> [WHAT THE EXERCISE ASKS] Every line from the start of the listing below through the line that contains "- assert (low" is to be reproduced word for word.

> [EXERCISE INPUTS]
(** Binary search ends at the first key that is not below the needle. *)
Lemma key_bound_spec fuel low high :
  (low ≤ high ≤ length ks)%nat → (high - low ≤ fuel)%nat →
  (∀ i, (i < low)%nat → below i) → (∀ i, (high ≤ i)%nat → ¬ below i) →
  let r := lower_bound fuel ks needle low high in
  (r ≤ length ks)%nat ∧ ∀ i, below i ↔ (i < r)%nat.
Proof.
  revert low high. induction fuel as [|fuel IH]; intros low high Hle Hfuel Hlow Hhigh; cbn [lower_bound]; cbn zeta.
  - assert (low = high) as -> by lia. split; [lia|]. intros i. split; [|apply Hlow].
    intros Hb. destruct (decide (i < high)%nat); [done|]. exfalso. apply (Hhigh i); [lia|done].
  - destruct (Nat.ltb_spec low high) as [Hlt|Hge].
    + set (mid := ((low + high) / 2)%nat).
      assert (low ≤ mid < high)%nat as Hmid
        by (unfold mid; split; [apply Nat.div_le_lower_bound; lia|apply Nat.Div0.div_lt_upper_bound; lia]).
      destruct (lookup_lt_is_Some_2 ks mid) as [v Ev]; [lia|]. rewrite Ev.
      destruct (str_ltb v needle) eqn:Hv.
      * apply IH; [lia|lia| |done]. intros i Hi. apply (below_mono i mid); [lia|]. by exists v.
      * apply IH; [lia|lia|done|]. intros i Hi Hb. apply (below_mono mid i Hi) in Hb as (v' & Ev' & Hv').
        congruence.
    + assert (low = high) as -> by lia. split; [lia|]. intros i. split; [|apply Hlow].
      intros Hb. destruct (decide (i < high)%nat); [done|]. exfalso. apply (Hhigh i); [lia|done].
Qed.
(* ===== verification/ReadModel.v ===== *)
(** Read models: what queries and traversals see of a state
    ([query/QueryReadModelProvider.ts], [query/QueryPlan.ts],
    [services/NodePropertyProjection.ts], [query/StateQueryReadModel.ts],
    [query/VisibleQueryReadModel.ts], [query/QueryReadModelNeighborProvider.ts]). *)
From S2P Require Export Adjacency PatternIndex.
#[local] Open Scope string_scope.
#[local] Open Scope list_scope.

(** ** Property values in snapshots *)
Module Snapshot.

(* @src domain/services/snapshot/SnapshotPropValue.ts SnapshotPropValue 10-17 *)
Inductive SnapshotPropValue : Type :=
  | SnNull
  | SnBool (b : bool)
  | SnNumber (n : jsnum)
  | SnString (s : string)
  | SnBytes (bytes : list Z)
  | SnArray (items : list SnapshotPropValue)
  | SnObject (fields : list (string * SnapshotPropValue)).

(** [None] is a value that is no tree of property values. *)
Definition all_some {A B} (f : A → option B) (l : list A) : option (list B) :=
  foldr (λ x acc, match f x, acc with Some y, Some ys => Some (y :: ys) | _, _ => None end) (Some []) l.

(* @src domain/services/ImmutableSnapshot.ts createSnapshotPropValueArray *)
Definition createSnapshotPropValueArray (rec : jsval → option SnapshotPropValue) (source : list jsval)
    : option SnapshotPropValue :=
  SnArray <$> all_some rec source.

(* @src domain/services/ImmutableSnapshot.ts createSnapshotPropValueObject *)
Definition createSnapshotPropValueObject (rec : jsval → option SnapshotPropValue)
    (source : list (string * jsval)) : option SnapshotPropValue :=
  SnObject <$> all_some (λ '(key, value), pair key <$> rec value) source.

(** A tree is at most as high as there are objects, plus the leaf. *)
(* @src domain/services/ImmutableSnapshot.ts createSnapshotPropValue *)
Fixpoint create (fuel : nat) (h : heap) (source : jsval) : option SnapshotPropValue :=
  match fuel with
  | O => None
  | S fuel' =>
      match source with
      | JUndefined => None
      | JNull => Some SnNull
      | JBool b => Some (SnBool b)
      | JNum n => Some (SnNumber n)
      | JStr s => Some (SnString s)
      | JRef a =>
          match h !! a with
          | None => None
          | Some (OBytes bytes) => Some (SnBytes bytes)
          | Some (OArray items) => createSnapshotPropValueArray (create fuel' h) items
          | Some (OPlain fields) | Some (OOther fields) =>
              createSnapshotPropValueObject (create fuel' h) fields
          end
      end
  end.
(* ===== verification/WriteIntents.v ===== *)
(** What a write names before it becomes an operation: copies of property
    values ([types/PropValue.ts]), legacy property keys and values, and the
    intents that write a node or an edge property ([src/domain/graph/]). Then content
    attachments and canonical JSON texts. *)
From S2P Require Export ReadModel SessionRefinement Texts PropValue KeyCodec.
#[local] Open Scope string_scope.
#[local] Open Scope list_scope.
Import SessionReducer.

(** ** Copies *)
Module CopyPropValue.

(** Every composite is copied, byte arrays too. *)
(* @src domain/types/PropValue.ts copyCompositePropValue *)
Definition copyCompositePropValue (rec : jsval → step heap jsval) (a : N) : step heap jsval :=
  h ← get;
  match h !! a with
  | Some (OBytes bytes) => alloc (OBytes bytes)
  | Some (OArray items) => items' ← map_step rec items; alloc (OArray items')
  | Some (OPlain fields) | Some (OOther fields) =>
      fields' ← map_step (copy_field rec) fields; alloc (OPlain fields')
  | None => mret (JRef a)
  end.

(** The call stack is exhausted on cyclic values only. *)
(* @src domain/types/PropValue.ts copyPropValue *)
Fixpoint copyPropValue (fuel : nat) (value : jsval) : step heap jsval :=
  match fuel with
  | O => lift (Throw StackOverflow)
  | S fuel' =>
      match value with
      | JRef a => copyCompositePropValue (copyPropValue fuel') a
      | _ => mret value
      end
  end.

(** A call of the copier: a tree is no higher than the heap is large. *)
Definition copy (value : jsval) : step heap jsval := λ h, copyPropValue (S (size h)) value h.
End CopyPropValue.

Module LegacyPropertyValue.
Import CopyPropValue.

(* @src domain/graph/LegacyPropertyValue.ts LegacyPropertyValue 5-6 *)
Record LegacyPropertyValue := mk { value : jsval }.

(* @src domain/graph/LegacyPropertyValue.ts constructor *)
Definition new (value : jsval) : step heap LegacyPropertyValue :=
  h ← get;
  value ← lift (NodePropertyProjection.requirePropValue h value);
  own ← copy value;
  mret (mk own).

(* @src domain/graph/LegacyPropertyValue.ts toPropValue *)
Definition toPropValue (v : LegacyPropertyValue) : step heap jsval := copy (value v).
End LegacyPropertyValue.

(** ** Keys *)

(* @src domain/graph/LegacyContentPropertyKeys.ts CONTENT_PROPERTY_KEY *)
Definition CONTENT_PROPERTY_KEY : string := "_content".
(* @src domain/graph/LegacyContentPropertyKeys.ts CONTENT_MIME_PROPERTY_KEY *)
Definition CONTENT_MIME_PROPERTY_KEY : string := "_content.mime".
(* @src domain/graph/LegacyContentPropertyKeys.ts CONTENT_SIZE_PROPERTY_KEY *)
Definition CONTENT_SIZE_PROPERTY_KEY : string := "_content.size".

Module LegacyPropertyKey.

(* @src domain/graph/LegacyPropertyKeyClassification.ts LegacyPropertyKeyClassification 15-19 *)
Inductive Classification :=
  | LEGACY_PROPERTY_KEY_USER
  | LEGACY_PROPERTY_KEY_CONTENT_OID
  | LEGACY_PROPERTY_KEY_CONTENT_MIME
  | LEGACY_PROPERTY_KEY_CONTENT_SIZE.

#[global] Instance Classification_eq_dec : EqDecision Classification.
Proof. solve_decision. Defined.

(* @src domain/graph/LegacyPropertyKeyClassification.ts classifyLegacyPropertyKey *)
Definition classifyLegacyPropertyKey (value : string) : Classification :=
  if decide (value = CONTENT_PROPERTY_KEY) then LEGACY_PROPERTY_KEY_CONTENT_OID
  else if decide (value = CONTENT_MIME_PROPERTY_KEY) then LEGACY_PROPERTY_KEY_CONTENT_MIME
  else if decide (value = CONTENT_SIZE_PROPERTY_KEY) then LEGACY_PROPERTY_KEY_CONTENT_SIZE
  else LEGACY_PROPERTY_KEY_USER.

(* @src domain/graph/LegacyPropertyKeyClassification.ts isContentCompatibilityClassification *)
Definition isContentCompatibilityClassification (c : Classification) : bool :=
  bool_decide (c = LEGACY_PROPERTY_KEY_CONTENT_OID)
  || bool_decide (c = LEGACY_PROPERTY_KEY_CONTENT_MIME)
  || bool_decide (c = LEGACY_PROPERTY_KEY_CONTENT_SIZE).
End LegacyPropertyKey.

Module LegacyNodePropertyKey.
Import LegacyPropertyKey.

(* @src domain/graph/LegacyNodePropertyKey.ts LegacyNodePropertyKey 9-10 *)
Record LegacyNodePropertyKey := mk { value : string }.

(* @src domain/graph/LegacyNodePropertyKey.ts constructor *)
Definition new (value : string) : result LegacyNodePropertyKey :=
  v ← NodePropertyProjection.requireLegacyPropertyKeyValue value; Ok (mk v).

(* @src domain/graph/LegacyNodePropertyKey.ts toString *)
Definition toString (k : LegacyNodePropertyKey) : string := value k.

(* @src domain/graph/LegacyNodePropertyKey.ts classification *)
Definition classification (k : LegacyNodePropertyKey) : Classification :=
  classifyLegacyPropertyKey (value k).

(* @src domain/graph/LegacyNodePropertyKey.ts isContentCompatibilityKey *)
Definition isContentCompatibilityKey (k : LegacyNodePropertyKey) : bool :=
  isContentCompatibilityClassification (classification k).

(* @src domain/graph/LegacyNodePropertyKey.ts equals *)
Definition equals (k : LegacyNodePropertyKey) (other : option LegacyNodePropertyKey) : bool :=
  match other with None => false | Some o => String.eqb (value k) (value o) end.
End LegacyNodePropertyKey.

Module LegacyEdgePropertyKey.
Import LegacyPropertyKey.

(* @src domain/graph/LegacyEdgePropertyKey.ts LegacyEdgePropertyKey 9-10 *)
Record LegacyEdgePropertyKey := mk { value : string }.

(* @src domain/graph/LegacyEdgePropertyKey.ts constructor *)
Definition new (value : string) : result LegacyEdgePropertyKey :=
  v ← NodePropertyProjection.requireLegacyPropertyKeyValue value; Ok (mk v).

(* @src domain/graph/LegacyEdgePropertyKey.ts toString *)
Definition toString (k : LegacyEdgePropertyKey) : string := value k.

(* @src domain/graph/LegacyEdgePropertyKey.ts classification *)
Definition classification (k : LegacyEdgePropertyKey) : Classification :=
  classifyLegacyPropertyKey (value k).

(* @src domain/graph/LegacyEdgePropertyKey.ts isContentCompatibilityKey *)
Definition isContentCompatibilityKey (k : LegacyEdgePropertyKey) : bool :=
  isContentCompatibilityClassification (classification k).

(* @src domain/graph/LegacyEdgePropertyKey.ts equals *)
Definition equals (k : LegacyEdgePropertyKey) (other : option LegacyEdgePropertyKey) : bool :=
  match other with None => false | Some o => String.eqb (value k) (value o) end.
End LegacyEdgePropertyKey.

(** ** Property intents *)
Module NodePropertyWriteIntent.

(* @src domain/graph/NodePropertyWriteIntent.ts NodePropertyWriteIntent 14-17 *)
Record NodePropertyWriteIntent := mk {
  owner : NodeRecord.NodeRecord;
  key : LegacyNodePropertyKey.LegacyNodePropertyKey;
  value : LegacyPropertyValue.LegacyPropertyValue }.

(** The three fields are instances. *)
(* @src domain/graph/NodePropertyWriteIntent.ts constructor *)
Definition new (owner : option NodeRecord.NodeRecord)
    (key : option LegacyNodePropertyKey.LegacyNodePropertyKey)
    (value : option LegacyPropertyValue.LegacyPropertyValue) : result NodePropertyWriteIntent :=
  o ← instance_of owner; k ← instance_of key; v ← instance_of value; Ok (mk o k v).

(* @src domain/graph/NodePropertyWriteIntent.ts fromLegacyProperty *)
Definition fromLegacyProperty (nodeId key : string) (value : jsval)
    : step heap NodePropertyWriteIntent :=
  owner ← lift (NodeRecord.fromLegacyNodeId (Some nodeId));
  key ← lift (LegacyNodePropertyKey.new key);
  value ← LegacyPropertyValue.new value;
  lift (new (Some owner) (Some key) (Some value)).
(* ===== verification/PatchBuilder.v ===== *)
(** The patch builder ([services/PatchBuilder.ts], with the checks of
    [services/PatchBuilderValidation.ts] and [services/PatchBuilderContent.ts]):
    every call that adds operations, and [build].

    The state of the graph is an object that others may replace and change in
    place, so a builder holds its address: [env] gives the address of the
    current state and what is stored there at the time of a call. *)
From S2P Require Export WriteIntents Patch.
#[local] Open Scope string_scope.
#[local] Open Scope list_scope.

Definition WriterError (code : string) : error := Err "WriterError" code.

(* @src domain/services/KeyCodec.ts EFFECT_NODE_PREFIX *)
Definition EFFECT_NODE_PREFIX : string := "@warp/effect:".

(** [key.includes(infix)] *)
Fixpoint js_includes (infix s : string) : bool :=
  String.prefix infix s || match s with EmptyString => false | String _ s' => js_includes infix s' end.

Module PatchBuilderValidation.

(* @src domain/services/PatchBuilderValidation.ts findAttachedData *)
Definition findAttachedData (state : State) (nodeId : string) : list string * list string * bool :=
  let srcPrefix := nodeId +:+ String FIELD_SEPARATOR "" in
  let tgtInfix := String FIELD_SEPARATOR (nodeId +:+ String FIELD_SEPARATOR "") in
  let edges := filter (λ key, String.prefix srcPrefix key || js_includes tgtInfix key)
    (ORSet.elements (WarpState.edgeAlive state)) in
  let props := filter (λ key, String.prefix srcPrefix key)
    (WarpState.allPropEntriesFromState (inl state)).*1 in
  (edges, props, (0 <? length edges)%nat || (0 <? length props)%nat).

(** A value that is not a string is [None]. *)
(* @src domain/services/PatchBuilderValidation.ts assertNoReservedBytes *)
Definition assertNoReservedBytes (value : option string) : result unit :=
  match value with
  | None => Throw (PatchError "E_PATCH_IDENTIFIER_TYPE")
  | Some v =>
      _ ← require (negb (str_includes FIELD_SEPARATOR v)) (PatchError "E_PATCH_IDENTIFIER_NULL_BYTE");
      require (negb (str_nonempty v && starts_with_prefix v))
        (PatchError "E_PATCH_IDENTIFIER_RESERVED_PREFIX")
  end.

(* @src domain/services/PatchBuilderValidation.ts assertObservedDotsForRemove *)
Definition assertObservedDotsForRemove (observedDots : list string) : result unit :=
  require (0 <? length observedDots)%nat (PatchError "E_PATCH_ENTITY_NOT_FOUND").
End PatchBuilderValidation.

Module PatchBuilder.
Import PatchBuilderValidation.

(* @src domain/services/PatchBuilder.ts DeletePolicy *)
Inductive DeletePolicy := reject | cascade | warn.

#[global] Instance DeletePolicy_eq_dec : EqDecision DeletePolicy.
Proof. solve_decision. Defined.

Record env := Env { current : option N; state_at : N → State }.

(** What the builder is constructed with and never changes. The persistence,
    the journal, the codec and the callback are arguments of the committer. *)
(* @src domain/services/PatchBuilder.ts PatchBuilderOptions 51-69 *)
Record PatchBuilderOptions := Options {
  graphName : string;
  writerId : string;
  lamport : jsnum;
  versionVector : VersionVector.VersionVector;
  expectedParentSha : option string;
  targetRefPath : option string;
  onDeleteWithData : option DeletePolicy;
  hasAssetStorage : bool }.

(** [_options] are the read-only fields; [_log] are the nodes warned about;
    [_heap] is where composite values live. *)
(* @src domain/services/PatchBuilder.ts PatchBuilder 71-97 *)
Record PatchBuilder := mk {
  _options : PatchBuilderOptions;
  _vv : VersionVector.VersionVector;
  _ops : list Op;
  _nodesAdded : gset string;
  _edgesAdded : gset string;
  _observedOperands : gset string;
  _writes : gset string;
  _contentAssets : list StorageHandle;
  _snapshotState : option (option N);
  _hasEdgeProps : bool;
  _committed : bool;
  _committing : bool;
  _log : list string;
  _heap : heap }.

(** An empty target path is none. *)
(* @src domain/services/PatchBuilder.ts constructor *)
Definition new (options : PatchBuilderOptions) (h : heap) : PatchBuilder :=
  let options := Options (graphName options) (writerId options) (lamport options)
    (versionVector options) (expectedParentSha options)
    (match targetRefPath options with Some p => if str_nonempty p then Some p else None | None => None end)
    (Some (default warn (onDeleteWithData options))) (hasAssetStorage options) in
  mk options (VersionVector.clone (versionVector options)) [] ∅ ∅ ∅ ∅ [] None false false false [] h.
Lemma keeps_attachEdgeContent_answer f t l m s : keeps I (attachEdgeContent_answer E f t l m s).
Proof.
  do 2 (apply keep_bind; [apply keep_lift|intros ?]).
  apply keep_bind; [apply keeps_lowerEdgeContent|intros _]. apply keeps_push_asset.
Qed.

Lemma keeps_clearContent n : keeps I (clearContent E n).
Proof.
  apply keep_bind; [apply keeps_assertNotCommitted|intros _].
  do 2 (apply keep_bind; [apply keeps_checked|intros _]).
  apply keep_bind; [apply keeps_assertNodeExists|intros _].
  do 2 (apply keep_bind; [apply keeps_setProperty|intros _]). apply keeps_setProperty.
Qed.

Lemma keeps_clearEdgeContent f t l : keeps I (clearEdgeContent E f t l).
Proof.
  apply keep_bind; [apply keeps_assertNotCommitted|intros _].
  do 4 (apply keep_bind; [apply keeps_checked|intros _]).
  apply keep_bind; [apply keeps_edgeExists|intros _].
  do 2 (apply keep_bind; [apply keeps_setEdgeProperty|intros _]). apply keeps_setEdgeProperty.
Qed.

(** The flags that a commit changes. *)
Lemma ok_set_commit b c1 c2 : I b → I (set_commit c1 c2 b).
Proof. intros Hb. apply (ok_same _ _ b); auto. Qed.
End keeping.

(** ** Sequences of calls *)

(** What a client can do to a builder before it commits; the two halves of an
    attachment are calls of their own, so that others may come in between. *)
Inductive call :=
  | CAddNode (nodeId : string)
  | CRemoveNode (nodeId : string)
  | CAddEdge (from to label : string)
  | CRemoveEdge (from to label : string)
  | CSetProperty (nodeId key : string) (value : jsval)
  | CSetEdgeProperty (from to label key : string) (value : jsval)
  | CEmitEffect (kind : option string) (payload : jsval) (effectId : option string)
  | CAttach (nodeId : string) (content : ContentInput) (metadata : ContentMetadataInput)
  | CAttached (nodeId : string) (mime : option string) (staged : PatchBuilderContent.StagedAsset)
  | CAttachEdge (from to label : string) (content : ContentInput) (metadata : ContentMetadataInput)
  | CAttachedEdge (from to label : string) (mime : option string) (staged : PatchBuilderContent.StagedAsset)
  | CClearContent (nodeId : string)
  | CClearEdgeContent (from to label : string).

Definition run `{NumberText} (E : env) (c : call) : step PatchBuilder unit :=
  match c with
  | CAddNode n => addNode n
  | CRemoveNode n => removeNode E n
  | CAddEdge f t l => addEdge f t l
  | CRemoveEdge f t l => removeEdge E f t l
  | CSetProperty n k v => setProperty n k v
  | CSetEdgeProperty f t l k v => setEdgeProperty E f t l k v
  | CEmitEffect k p i => _ ← emitEffect k p i; mret ()
  | CAttach n c m => _ ← attachContent_request E n c m; mret ()
  | CAttached n m s => attachContent_answer n m s
  | CAttachEdge f t l c m => _ ← attachEdgeContent_request E f t l c m; mret ()
  | CAttachedEdge f t l m s => attachEdgeContent_answer E f t l m s
  | CClearContent n => clearContent E n
  | CClearEdgeContent f t l => clearEdgeContent E f t l
  end.

(** The client catches what a call throws and goes on. *)
Definition run_all `{NumberText} (E : env) (cs : list call) (b : PatchBuilder) : PatchBuilder :=
  foldl (λ b c, (run E c b).1) b cs.

Lemma keeps_call `{NumberText} E o c : snapshot_keys_ok E → keeps (ok_builder E o) (run E c).
Proof.
  intros Hk. destruct c; cbn [run];
    eauto using keeps_addNode, keeps_removeNode, keeps_addEdge, keeps_removeEdge, keeps_setProperty,
      keeps_setEdgeProperty, keeps_attachContent_answer, keeps_attachEdgeContent_answer,
      keeps_clearContent, keeps_clearEdgeContent.
  - by apply keep_bind; [apply keeps_emitEffect|auto].
  - by apply keep_bind; [apply keeps_attachContent_request|auto].
  - by apply keep_bind; [apply keeps_attachEdgeContent_request|auto].
Qed.

(** The options a builder is made with. *)
Definition options_ok (o : PatchBuilderOptions) : Prop :=
  VersionVector.wf (versionVector o) ∧ (VersionVector.at_ (versionVector o) (writerId o) <= max_exact)%Z.

Lemma builder_new_ok E o h : options_ok o → ok_builder E o (new o h).
Proof.
  intros [Hwf Hle]. constructor; simpl; try done; try (by left).
  intros _. split; constructor.
Qed.

Lemma run_all_ok `{NumberText} E o h cs :
  options_ok o → snapshot_keys_ok E → ok_builder E o (run_all E cs (new o h)).
Proof.
  intros Ho Hk. unfold run_all. assert (ok_builder E o (new o h)) as Hb by (by apply builder_new_ok).
  revert Hb. generalize (new o h). induction cs as [|c cs IH]; intros b Hb; [done|].
  simpl. apply IH. apply keeps_run; [by apply keeps_call|done].
Qed.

> [EXERCISE SOLUTION]
(** Binary search ends at the first key that is not below the needle. *)
Lemma key_bound_spec fuel low high :
  (low ≤ high ≤ length ks)%nat → (high - low ≤ fuel)%nat →
  (∀ i, (i < low)%nat → below i) → (∀ i, (high ≤ i)%nat → ¬ below i) →
  let r := lower_bound fuel ks needle low high in
  (r ≤ length ks)%nat ∧ ∀ i, below i ↔ (i < r)%nat.
Proof.
  revert low high. induction fuel as [|fuel IH]; intros low high Hle Hfuel Hlow Hhigh; cbn [lower_bound]; cbn zeta.
  - assert (low = high) as -> by lia. split; [lia|]. intros i. split; [|apply Hlow].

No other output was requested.